Stored data
[Start of Attachment]

(** ** Applied: a start meets an archive *)

(** An archive of "u" is copying when a start of "u" arrives, cancels it and
    waits; a deletion of "v" goes on meanwhile, a second one is refused. *)
Definition meeting : list move :=
  [Call (CallArchive "u"); Step 0 true; Step 0 true;
   Call (CallStart "u"); Step 1 true; Step 1 true;
   Call (CallLocked "v"); Step 2 true; Step 2 true; Step 2 true;
   Call (CallLocked "v"); Step 3 true; Step 3 true; Step 3 true].

Definition meeting_state : conc := default conc_init (play_all conc_init meeting).

Example meeting_pcs :
  g_pc <$> c_threads meeting_state = [Copying 0; Waiting 0; Holding; Returned (Err ErrAlreadyRunning)].
Proof. vm_compute. reflexivity. Qed.

(** The archive stops at its check, and the start gets the VM. *)
Example meeting_ends :
  (λ c, (g_pc <$> c_threads c, sh_coldArchives (c_shared c) !! "u")) <$>
    play_all meeting_state [Step 0 true; Step 1 true; Step 1 true; Step 1 true; Step 2 true] =
  Some ([Returned (Err ErrCanceled); Holding; Returned (Ok tt); Returned (Err ErrAlreadyRunning)], None).
Proof. vm_compute. reflexivity. Qed.

(** A stop takes no lock: it works on "u" while a start holds it. *)
Example stop_beside_start :
  (λ c, (g_pc <$> c_threads c, bool_decide ("u" ∈ sh_vmOps (c_shared c)))) <$>
    play_all conc_init [Call (CallStart "u"); Step 0 true; Step 0 true; Call (CallUnlocked "u")] =
  Some ([Holding; Unlocked], true).
Proof. vm_compute. reflexivity. Qed.

Lemma meeting_reachable : conc_reachable meeting_state.
Proof. apply (played_reachable meeting). vm_compute. reflexivity. Qed.


Lemma operations_return_witness :
  steps_left meeting_state = 8%nat ∧
  ∀ c', rtc internal meeting_state c' → (∀ c'', ¬ internal c' c'') → sh_vmOps (c_shared c') = ∅.
Proof.
  split; [vm_compute; reflexivity|]. intros c' Hrun Hend.
  exact (proj1 (proj2 (proj2 (operations_return meeting_state meeting_reachable) c' Hrun Hend))).
Defined.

[End of Attachment]

EXERCISE DIRECTIONS » Where the records above contain a line with "Some ([Holding; Unlocked], true).", repeat that line and each later line through the end, exactly, and nothing more.

THE COMPLETED TASK »
  Some ([Holding; Unlocked], true).
Proof. vm_compute. reflexivity. Qed.

Lemma meeting_reachable : conc_reachable meeting_state.
Proof. apply (played_reachable meeting). vm_compute. reflexivity. Qed.


Lemma operations_return_witness :
  steps_left meeting_state = 8%nat ∧
  ∀ c', rtc internal meeting_state c' → (∀ c'', ¬ internal c' c'') → sh_vmOps (c_shared c') = ∅.
Proof.
  split; [vm_compute; reflexivity|]. intros c' Hrun Hend.
  exact (proj1 (proj2 (proj2 (operations_return meeting_state meeting_reachable) c' Hrun Hend))).
Defined.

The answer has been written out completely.